Stored data entries:
- - - - -

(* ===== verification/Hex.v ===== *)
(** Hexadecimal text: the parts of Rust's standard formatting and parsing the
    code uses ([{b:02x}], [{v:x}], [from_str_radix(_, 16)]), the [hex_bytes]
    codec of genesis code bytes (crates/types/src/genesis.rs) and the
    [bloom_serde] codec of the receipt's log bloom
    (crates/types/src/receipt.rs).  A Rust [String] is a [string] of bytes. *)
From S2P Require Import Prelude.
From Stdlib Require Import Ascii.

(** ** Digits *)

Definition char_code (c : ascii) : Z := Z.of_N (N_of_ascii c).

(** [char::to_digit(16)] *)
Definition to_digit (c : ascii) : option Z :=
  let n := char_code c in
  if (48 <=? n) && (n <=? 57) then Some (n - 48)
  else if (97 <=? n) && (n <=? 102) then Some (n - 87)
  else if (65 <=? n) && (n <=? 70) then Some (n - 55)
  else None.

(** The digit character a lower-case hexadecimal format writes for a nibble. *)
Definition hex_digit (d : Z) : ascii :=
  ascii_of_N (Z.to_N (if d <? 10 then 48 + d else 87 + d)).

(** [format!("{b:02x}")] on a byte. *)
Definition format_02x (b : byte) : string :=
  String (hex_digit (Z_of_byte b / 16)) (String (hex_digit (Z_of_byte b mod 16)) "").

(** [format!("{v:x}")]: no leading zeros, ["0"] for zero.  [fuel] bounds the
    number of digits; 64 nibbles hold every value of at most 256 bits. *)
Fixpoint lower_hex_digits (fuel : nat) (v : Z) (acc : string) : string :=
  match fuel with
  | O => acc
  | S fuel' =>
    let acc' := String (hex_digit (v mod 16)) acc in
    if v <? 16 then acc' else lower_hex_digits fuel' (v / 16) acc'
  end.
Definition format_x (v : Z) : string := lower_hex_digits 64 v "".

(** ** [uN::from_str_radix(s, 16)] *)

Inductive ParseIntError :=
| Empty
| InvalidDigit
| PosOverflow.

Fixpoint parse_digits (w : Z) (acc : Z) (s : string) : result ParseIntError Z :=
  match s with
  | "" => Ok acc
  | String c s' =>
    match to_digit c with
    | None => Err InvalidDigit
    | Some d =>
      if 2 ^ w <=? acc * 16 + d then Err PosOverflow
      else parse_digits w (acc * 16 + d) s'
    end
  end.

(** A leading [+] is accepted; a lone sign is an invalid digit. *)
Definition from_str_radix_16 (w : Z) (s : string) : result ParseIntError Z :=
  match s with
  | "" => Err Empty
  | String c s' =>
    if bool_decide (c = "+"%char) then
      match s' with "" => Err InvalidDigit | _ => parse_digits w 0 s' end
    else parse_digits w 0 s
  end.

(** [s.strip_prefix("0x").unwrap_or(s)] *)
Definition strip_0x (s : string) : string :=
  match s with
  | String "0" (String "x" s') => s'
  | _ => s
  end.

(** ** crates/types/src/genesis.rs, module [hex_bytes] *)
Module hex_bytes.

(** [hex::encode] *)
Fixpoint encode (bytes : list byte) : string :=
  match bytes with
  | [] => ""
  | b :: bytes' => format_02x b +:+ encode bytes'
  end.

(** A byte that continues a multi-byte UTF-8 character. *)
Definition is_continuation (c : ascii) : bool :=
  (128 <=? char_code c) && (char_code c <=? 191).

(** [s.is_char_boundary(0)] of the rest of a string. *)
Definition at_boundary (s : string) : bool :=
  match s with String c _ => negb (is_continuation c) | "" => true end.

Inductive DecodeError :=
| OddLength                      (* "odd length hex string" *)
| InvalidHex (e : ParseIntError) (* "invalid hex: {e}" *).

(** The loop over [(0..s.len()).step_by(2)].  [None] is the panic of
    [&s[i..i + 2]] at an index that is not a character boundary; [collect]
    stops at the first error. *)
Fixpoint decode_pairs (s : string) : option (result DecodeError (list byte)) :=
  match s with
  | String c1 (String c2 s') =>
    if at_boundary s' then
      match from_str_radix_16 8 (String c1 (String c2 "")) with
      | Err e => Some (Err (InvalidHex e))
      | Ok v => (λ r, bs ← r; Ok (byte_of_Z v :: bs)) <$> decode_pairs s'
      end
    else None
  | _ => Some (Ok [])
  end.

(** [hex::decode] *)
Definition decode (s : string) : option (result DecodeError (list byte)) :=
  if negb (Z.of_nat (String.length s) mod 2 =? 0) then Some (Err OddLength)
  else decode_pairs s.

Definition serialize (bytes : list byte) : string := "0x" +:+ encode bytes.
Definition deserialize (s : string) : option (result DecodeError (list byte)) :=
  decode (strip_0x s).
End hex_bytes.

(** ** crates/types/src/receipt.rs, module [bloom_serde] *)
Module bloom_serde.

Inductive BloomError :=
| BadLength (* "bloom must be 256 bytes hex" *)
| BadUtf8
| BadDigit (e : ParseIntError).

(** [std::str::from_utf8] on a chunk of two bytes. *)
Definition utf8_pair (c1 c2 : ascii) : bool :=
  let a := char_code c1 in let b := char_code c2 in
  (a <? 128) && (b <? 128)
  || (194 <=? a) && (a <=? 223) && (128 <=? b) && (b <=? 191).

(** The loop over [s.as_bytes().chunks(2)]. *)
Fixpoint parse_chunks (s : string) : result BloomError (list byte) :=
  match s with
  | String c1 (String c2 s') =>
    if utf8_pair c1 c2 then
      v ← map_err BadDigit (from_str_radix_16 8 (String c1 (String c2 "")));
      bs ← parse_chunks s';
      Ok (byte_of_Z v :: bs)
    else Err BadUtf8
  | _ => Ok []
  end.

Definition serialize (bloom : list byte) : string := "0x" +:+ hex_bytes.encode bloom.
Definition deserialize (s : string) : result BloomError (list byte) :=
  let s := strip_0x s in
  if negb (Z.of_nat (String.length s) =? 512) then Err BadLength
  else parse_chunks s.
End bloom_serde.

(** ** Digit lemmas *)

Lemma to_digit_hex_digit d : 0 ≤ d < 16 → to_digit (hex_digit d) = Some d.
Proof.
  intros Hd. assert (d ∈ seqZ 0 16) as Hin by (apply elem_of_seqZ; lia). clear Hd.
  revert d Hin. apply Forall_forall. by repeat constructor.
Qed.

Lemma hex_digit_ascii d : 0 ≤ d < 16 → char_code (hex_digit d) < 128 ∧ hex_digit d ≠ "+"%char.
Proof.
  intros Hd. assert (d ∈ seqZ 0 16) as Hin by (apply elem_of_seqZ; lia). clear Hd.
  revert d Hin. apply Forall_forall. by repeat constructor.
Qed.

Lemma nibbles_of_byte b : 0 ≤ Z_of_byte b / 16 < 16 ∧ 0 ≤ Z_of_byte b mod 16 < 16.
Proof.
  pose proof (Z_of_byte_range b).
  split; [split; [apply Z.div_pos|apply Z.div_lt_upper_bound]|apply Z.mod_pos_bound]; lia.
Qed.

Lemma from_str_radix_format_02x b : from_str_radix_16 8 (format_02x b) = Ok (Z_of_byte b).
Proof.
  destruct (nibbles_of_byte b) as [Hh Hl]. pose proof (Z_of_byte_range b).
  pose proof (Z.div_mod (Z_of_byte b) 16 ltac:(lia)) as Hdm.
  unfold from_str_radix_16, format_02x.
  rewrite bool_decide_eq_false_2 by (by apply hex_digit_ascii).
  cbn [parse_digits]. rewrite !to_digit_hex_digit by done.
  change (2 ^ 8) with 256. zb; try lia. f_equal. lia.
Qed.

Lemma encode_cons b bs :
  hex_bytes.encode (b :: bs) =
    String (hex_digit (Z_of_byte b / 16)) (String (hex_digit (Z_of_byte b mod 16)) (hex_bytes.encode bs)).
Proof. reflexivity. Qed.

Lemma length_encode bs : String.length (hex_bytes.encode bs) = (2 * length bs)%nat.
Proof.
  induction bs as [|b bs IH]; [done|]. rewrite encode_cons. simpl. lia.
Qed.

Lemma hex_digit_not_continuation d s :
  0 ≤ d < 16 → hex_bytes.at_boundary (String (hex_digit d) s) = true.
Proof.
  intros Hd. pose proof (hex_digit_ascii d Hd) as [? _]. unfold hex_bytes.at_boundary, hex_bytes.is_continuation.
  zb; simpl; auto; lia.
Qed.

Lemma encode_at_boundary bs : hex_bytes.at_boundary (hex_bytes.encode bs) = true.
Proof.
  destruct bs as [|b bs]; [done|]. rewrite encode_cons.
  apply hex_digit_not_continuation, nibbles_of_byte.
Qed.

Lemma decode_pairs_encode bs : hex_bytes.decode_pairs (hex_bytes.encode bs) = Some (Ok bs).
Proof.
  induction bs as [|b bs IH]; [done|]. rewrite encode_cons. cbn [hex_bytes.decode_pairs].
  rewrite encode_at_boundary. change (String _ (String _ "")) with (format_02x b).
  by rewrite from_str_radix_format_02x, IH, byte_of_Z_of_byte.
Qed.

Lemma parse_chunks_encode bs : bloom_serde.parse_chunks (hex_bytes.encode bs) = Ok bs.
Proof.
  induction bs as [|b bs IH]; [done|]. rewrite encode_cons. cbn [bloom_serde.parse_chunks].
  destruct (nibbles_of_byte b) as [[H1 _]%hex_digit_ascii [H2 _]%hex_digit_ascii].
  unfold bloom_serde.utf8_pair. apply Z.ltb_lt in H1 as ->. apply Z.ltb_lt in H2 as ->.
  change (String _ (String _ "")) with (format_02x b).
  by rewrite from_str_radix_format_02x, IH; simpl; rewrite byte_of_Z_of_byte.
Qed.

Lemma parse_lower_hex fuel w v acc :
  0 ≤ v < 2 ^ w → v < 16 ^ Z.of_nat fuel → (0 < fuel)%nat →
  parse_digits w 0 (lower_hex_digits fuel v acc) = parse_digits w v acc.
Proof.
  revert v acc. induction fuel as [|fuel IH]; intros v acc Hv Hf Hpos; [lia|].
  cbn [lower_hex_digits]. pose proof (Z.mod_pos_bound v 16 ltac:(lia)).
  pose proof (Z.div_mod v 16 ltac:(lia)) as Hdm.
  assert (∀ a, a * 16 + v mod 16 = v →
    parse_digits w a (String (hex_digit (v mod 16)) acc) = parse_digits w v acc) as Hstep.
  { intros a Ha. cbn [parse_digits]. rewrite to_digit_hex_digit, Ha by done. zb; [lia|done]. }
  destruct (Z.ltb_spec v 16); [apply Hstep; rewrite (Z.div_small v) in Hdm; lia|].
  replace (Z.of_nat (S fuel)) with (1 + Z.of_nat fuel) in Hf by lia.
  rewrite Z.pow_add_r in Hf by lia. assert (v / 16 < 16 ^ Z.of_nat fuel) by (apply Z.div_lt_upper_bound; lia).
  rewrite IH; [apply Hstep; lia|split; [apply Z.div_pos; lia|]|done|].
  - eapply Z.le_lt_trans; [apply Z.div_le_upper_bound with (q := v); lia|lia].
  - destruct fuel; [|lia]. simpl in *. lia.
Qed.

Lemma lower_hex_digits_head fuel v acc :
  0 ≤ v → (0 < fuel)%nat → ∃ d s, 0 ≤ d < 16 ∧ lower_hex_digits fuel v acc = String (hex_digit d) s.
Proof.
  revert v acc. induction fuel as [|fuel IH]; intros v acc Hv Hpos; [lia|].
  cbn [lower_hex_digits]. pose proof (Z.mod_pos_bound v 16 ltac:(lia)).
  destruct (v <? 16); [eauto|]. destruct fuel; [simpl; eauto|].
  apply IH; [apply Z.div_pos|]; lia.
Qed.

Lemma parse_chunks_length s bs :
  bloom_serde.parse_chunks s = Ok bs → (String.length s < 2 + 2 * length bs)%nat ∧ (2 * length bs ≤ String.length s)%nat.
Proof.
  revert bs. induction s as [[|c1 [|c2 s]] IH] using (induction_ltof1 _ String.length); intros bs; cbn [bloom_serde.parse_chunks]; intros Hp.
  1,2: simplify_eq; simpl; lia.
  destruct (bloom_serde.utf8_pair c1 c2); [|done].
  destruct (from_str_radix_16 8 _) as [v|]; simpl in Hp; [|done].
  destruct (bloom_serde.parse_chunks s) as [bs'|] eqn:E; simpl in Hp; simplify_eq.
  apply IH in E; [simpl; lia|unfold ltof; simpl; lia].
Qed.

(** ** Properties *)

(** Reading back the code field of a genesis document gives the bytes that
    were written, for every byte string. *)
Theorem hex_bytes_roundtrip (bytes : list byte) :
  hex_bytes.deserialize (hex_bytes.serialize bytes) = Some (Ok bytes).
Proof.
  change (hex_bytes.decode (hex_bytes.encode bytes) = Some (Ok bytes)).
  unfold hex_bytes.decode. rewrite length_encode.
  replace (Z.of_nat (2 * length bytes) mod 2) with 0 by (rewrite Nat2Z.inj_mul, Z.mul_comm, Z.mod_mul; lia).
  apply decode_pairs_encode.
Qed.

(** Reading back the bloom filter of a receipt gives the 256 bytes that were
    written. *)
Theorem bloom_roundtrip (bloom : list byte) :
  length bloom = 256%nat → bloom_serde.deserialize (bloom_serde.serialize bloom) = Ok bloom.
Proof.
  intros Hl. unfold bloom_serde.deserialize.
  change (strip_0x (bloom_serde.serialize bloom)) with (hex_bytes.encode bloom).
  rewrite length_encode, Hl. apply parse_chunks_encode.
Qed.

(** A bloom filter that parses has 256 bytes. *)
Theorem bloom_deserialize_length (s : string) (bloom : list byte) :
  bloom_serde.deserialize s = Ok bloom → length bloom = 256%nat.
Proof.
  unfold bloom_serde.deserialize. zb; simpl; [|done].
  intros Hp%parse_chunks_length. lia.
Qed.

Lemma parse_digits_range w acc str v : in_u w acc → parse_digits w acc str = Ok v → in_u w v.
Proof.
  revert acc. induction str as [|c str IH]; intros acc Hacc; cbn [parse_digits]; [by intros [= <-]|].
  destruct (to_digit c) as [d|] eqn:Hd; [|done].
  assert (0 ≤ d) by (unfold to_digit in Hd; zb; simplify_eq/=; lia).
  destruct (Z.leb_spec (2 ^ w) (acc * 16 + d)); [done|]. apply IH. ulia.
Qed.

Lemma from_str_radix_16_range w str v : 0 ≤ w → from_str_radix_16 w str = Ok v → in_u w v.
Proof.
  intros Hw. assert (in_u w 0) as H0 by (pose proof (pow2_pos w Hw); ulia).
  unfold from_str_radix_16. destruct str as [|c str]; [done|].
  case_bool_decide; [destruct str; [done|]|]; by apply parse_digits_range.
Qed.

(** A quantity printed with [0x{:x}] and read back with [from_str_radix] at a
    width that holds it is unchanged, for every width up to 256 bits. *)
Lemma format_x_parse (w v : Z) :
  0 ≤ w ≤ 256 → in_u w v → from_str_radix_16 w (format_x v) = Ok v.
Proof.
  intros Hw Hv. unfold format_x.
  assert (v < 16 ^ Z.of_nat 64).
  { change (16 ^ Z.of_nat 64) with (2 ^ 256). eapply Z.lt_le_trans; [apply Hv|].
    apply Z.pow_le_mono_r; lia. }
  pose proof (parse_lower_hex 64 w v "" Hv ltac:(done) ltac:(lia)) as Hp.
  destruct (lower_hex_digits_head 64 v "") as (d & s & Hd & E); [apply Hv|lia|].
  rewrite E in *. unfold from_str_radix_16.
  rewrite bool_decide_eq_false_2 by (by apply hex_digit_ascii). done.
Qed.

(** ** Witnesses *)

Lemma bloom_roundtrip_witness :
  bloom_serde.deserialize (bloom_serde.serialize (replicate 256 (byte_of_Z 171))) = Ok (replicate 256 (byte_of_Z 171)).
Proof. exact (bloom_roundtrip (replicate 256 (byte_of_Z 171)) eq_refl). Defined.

- - - - -

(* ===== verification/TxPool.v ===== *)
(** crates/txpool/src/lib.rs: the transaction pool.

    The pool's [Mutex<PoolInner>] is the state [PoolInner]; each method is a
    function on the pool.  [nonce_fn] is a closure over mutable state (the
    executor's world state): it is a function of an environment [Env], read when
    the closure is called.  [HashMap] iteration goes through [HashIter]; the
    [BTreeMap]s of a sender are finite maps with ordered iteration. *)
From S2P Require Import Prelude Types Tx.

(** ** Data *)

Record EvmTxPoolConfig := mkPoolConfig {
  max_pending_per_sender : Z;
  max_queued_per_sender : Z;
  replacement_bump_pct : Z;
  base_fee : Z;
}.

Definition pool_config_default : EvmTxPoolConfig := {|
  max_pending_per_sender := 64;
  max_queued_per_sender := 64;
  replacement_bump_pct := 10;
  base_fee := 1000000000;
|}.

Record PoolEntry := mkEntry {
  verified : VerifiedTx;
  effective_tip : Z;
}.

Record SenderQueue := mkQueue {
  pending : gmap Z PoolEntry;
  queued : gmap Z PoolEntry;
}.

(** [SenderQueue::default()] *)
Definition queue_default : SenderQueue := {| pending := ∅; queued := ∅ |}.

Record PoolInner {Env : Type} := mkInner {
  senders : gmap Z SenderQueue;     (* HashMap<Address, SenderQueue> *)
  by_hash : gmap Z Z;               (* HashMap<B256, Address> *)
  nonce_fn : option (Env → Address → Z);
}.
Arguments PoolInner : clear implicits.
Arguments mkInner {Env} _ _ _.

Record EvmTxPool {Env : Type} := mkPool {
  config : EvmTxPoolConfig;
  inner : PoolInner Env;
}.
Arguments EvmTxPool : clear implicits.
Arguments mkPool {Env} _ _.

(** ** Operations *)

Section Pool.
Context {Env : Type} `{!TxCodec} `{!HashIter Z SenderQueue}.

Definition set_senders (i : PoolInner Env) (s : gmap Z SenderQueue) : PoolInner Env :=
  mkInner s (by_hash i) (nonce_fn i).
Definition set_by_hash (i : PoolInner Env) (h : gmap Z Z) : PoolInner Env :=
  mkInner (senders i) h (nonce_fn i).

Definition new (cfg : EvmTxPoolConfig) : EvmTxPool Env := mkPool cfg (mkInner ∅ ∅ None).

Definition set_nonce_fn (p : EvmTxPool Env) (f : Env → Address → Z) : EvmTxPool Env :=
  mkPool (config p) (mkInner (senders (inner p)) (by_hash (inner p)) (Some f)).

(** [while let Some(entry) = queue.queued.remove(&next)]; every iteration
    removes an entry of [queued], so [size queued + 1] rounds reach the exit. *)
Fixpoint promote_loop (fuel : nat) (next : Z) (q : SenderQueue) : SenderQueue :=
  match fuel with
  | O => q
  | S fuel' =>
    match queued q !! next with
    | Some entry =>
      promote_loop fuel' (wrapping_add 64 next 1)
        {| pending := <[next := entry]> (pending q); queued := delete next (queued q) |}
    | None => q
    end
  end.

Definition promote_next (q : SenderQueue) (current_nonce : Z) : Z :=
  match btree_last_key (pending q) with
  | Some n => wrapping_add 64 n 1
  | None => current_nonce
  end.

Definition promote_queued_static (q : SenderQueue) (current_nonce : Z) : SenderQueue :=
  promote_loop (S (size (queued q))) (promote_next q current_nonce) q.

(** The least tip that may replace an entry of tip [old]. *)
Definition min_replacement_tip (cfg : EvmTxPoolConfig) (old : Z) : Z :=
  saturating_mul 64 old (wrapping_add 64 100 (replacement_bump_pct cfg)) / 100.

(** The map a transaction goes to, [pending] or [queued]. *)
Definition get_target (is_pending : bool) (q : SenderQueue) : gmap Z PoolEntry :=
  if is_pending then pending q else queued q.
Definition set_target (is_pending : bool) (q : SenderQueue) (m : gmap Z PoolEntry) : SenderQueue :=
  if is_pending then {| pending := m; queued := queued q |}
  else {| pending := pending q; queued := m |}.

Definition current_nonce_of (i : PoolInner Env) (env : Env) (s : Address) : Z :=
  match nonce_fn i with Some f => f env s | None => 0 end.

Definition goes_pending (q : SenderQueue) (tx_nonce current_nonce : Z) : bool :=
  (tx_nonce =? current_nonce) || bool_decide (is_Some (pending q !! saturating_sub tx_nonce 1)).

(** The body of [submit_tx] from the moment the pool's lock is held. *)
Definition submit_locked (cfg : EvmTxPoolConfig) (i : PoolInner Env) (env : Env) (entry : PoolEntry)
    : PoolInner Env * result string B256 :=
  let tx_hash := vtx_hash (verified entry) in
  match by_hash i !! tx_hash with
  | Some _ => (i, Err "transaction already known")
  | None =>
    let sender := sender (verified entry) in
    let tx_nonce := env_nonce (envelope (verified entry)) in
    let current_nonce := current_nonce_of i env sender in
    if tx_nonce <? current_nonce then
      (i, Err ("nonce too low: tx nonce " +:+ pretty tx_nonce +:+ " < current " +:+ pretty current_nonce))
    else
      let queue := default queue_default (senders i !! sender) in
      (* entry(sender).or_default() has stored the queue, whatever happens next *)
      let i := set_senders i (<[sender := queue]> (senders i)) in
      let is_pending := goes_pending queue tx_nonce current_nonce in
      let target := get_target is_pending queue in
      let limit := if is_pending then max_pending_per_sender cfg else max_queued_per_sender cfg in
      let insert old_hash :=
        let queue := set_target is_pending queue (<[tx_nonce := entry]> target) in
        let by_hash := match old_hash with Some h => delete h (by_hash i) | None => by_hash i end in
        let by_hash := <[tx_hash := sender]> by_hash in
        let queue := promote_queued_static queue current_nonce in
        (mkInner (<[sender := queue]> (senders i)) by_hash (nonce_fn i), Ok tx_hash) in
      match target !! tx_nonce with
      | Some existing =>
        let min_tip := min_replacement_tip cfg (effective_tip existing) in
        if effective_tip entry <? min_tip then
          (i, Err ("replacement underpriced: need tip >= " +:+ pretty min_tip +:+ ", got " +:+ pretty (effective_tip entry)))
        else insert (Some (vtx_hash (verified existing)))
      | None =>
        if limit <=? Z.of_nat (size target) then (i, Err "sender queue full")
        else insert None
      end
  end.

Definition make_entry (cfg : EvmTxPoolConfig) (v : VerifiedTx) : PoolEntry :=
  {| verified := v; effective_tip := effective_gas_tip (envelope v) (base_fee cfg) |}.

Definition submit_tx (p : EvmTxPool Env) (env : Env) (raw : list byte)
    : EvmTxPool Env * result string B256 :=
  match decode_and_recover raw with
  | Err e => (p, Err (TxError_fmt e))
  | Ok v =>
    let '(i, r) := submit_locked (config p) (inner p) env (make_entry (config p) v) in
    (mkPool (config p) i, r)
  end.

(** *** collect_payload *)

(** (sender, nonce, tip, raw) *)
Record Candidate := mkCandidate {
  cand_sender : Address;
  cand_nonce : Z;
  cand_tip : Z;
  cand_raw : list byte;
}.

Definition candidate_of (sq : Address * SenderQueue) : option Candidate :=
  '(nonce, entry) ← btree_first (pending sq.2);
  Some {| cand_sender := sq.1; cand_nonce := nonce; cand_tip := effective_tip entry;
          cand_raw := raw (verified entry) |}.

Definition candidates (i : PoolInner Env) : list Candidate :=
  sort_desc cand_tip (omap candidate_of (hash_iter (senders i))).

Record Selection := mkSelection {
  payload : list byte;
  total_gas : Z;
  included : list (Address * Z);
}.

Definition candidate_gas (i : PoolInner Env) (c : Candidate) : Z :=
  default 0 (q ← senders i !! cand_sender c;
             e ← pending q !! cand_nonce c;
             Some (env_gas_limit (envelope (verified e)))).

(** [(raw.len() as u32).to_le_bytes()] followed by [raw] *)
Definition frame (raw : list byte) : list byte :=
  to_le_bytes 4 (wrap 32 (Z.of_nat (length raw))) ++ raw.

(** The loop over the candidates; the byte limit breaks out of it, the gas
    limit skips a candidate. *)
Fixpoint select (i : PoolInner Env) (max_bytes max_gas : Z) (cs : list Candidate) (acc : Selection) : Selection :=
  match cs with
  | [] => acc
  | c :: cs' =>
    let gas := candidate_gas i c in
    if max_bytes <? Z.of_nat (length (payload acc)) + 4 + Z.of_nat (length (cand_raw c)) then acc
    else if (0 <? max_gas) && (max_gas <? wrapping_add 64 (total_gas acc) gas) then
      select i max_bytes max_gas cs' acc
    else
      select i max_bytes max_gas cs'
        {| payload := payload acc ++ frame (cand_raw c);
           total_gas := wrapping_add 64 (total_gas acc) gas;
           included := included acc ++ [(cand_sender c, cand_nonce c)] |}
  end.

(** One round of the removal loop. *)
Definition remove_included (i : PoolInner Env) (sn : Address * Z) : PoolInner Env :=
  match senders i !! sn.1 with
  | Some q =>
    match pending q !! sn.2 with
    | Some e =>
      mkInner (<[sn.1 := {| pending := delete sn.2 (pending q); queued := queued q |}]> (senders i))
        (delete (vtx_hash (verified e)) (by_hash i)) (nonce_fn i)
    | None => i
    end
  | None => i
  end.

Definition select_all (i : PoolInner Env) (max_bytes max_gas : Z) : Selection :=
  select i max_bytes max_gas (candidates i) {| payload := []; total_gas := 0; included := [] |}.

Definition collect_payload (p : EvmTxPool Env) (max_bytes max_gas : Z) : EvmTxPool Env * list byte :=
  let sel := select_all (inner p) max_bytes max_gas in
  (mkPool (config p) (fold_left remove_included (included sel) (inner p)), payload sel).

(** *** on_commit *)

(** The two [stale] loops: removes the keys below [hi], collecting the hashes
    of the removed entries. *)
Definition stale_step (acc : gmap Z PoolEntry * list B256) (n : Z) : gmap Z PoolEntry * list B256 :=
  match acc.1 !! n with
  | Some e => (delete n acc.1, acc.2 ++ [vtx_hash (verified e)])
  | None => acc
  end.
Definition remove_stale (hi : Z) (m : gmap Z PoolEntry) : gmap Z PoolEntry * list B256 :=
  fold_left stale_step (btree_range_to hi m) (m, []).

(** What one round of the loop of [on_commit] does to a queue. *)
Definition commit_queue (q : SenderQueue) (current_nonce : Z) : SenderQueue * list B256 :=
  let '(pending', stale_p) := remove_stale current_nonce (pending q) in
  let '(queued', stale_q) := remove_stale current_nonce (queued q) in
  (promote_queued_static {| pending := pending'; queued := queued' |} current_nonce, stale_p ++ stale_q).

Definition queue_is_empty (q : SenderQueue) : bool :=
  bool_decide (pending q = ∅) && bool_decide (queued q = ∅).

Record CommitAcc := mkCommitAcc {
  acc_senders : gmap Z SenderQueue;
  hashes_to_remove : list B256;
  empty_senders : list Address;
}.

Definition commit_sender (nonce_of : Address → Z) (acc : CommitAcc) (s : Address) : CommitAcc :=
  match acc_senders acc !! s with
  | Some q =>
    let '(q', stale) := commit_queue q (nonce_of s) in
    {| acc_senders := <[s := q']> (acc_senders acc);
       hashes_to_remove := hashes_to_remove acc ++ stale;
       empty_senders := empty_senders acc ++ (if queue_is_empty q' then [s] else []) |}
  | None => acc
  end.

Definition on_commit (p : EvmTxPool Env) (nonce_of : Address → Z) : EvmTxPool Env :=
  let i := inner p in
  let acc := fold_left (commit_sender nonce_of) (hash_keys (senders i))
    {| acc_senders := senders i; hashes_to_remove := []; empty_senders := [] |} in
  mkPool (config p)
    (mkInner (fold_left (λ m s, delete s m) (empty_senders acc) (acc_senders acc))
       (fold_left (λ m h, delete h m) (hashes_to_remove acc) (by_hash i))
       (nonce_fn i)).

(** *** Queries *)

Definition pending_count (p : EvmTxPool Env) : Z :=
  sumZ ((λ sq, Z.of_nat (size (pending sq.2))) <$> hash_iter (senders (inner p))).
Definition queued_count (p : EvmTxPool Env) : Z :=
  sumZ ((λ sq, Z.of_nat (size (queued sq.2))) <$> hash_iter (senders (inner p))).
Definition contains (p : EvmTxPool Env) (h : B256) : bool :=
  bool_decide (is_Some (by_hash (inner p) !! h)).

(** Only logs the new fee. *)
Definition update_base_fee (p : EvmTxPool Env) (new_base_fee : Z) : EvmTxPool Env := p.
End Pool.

- - - - -

Problem requirements :: Take the entries above and return only the lines from the one with "intros Hw. assert" to the one with "Proof. exact (bloom_roundtrip", both included, unchanged.

Response box ::
  intros Hw. assert (in_u w 0) as H0 by (pose proof (pow2_pos w Hw); ulia).
  unfold from_str_radix_16. destruct str as [|c str]; [done|].
  case_bool_decide; [destruct str; [done|]|]; by apply parse_digits_range.
Qed.

(** A quantity printed with [0x{:x}] and read back with [from_str_radix] at a
    width that holds it is unchanged, for every width up to 256 bits. *)
Lemma format_x_parse (w v : Z) :
  0 ≤ w ≤ 256 → in_u w v → from_str_radix_16 w (format_x v) = Ok v.
Proof.
  intros Hw Hv. unfold format_x.
  assert (v < 16 ^ Z.of_nat 64).
  { change (16 ^ Z.of_nat 64) with (2 ^ 256). eapply Z.lt_le_trans; [apply Hv|].
    apply Z.pow_le_mono_r; lia. }
  pose proof (parse_lower_hex 64 w v "" Hv ltac:(done) ltac:(lia)) as Hp.
  destruct (lower_hex_digits_head 64 v "") as (d & s & Hd & E); [apply Hv|lia|].
  rewrite E in *. unfold from_str_radix_16.
  rewrite bool_decide_eq_false_2 by (by apply hex_digit_ascii). done.
Qed.

(** ** Witnesses *)

Lemma bloom_roundtrip_witness :
  bloom_serde.deserialize (bloom_serde.serialize (replicate 256 (byte_of_Z 171))) = Ok (replicate 256 (byte_of_Z 171)).
Proof. exact (bloom_roundtrip (replicate 256 (byte_of_Z 171)) eq_refl). Defined.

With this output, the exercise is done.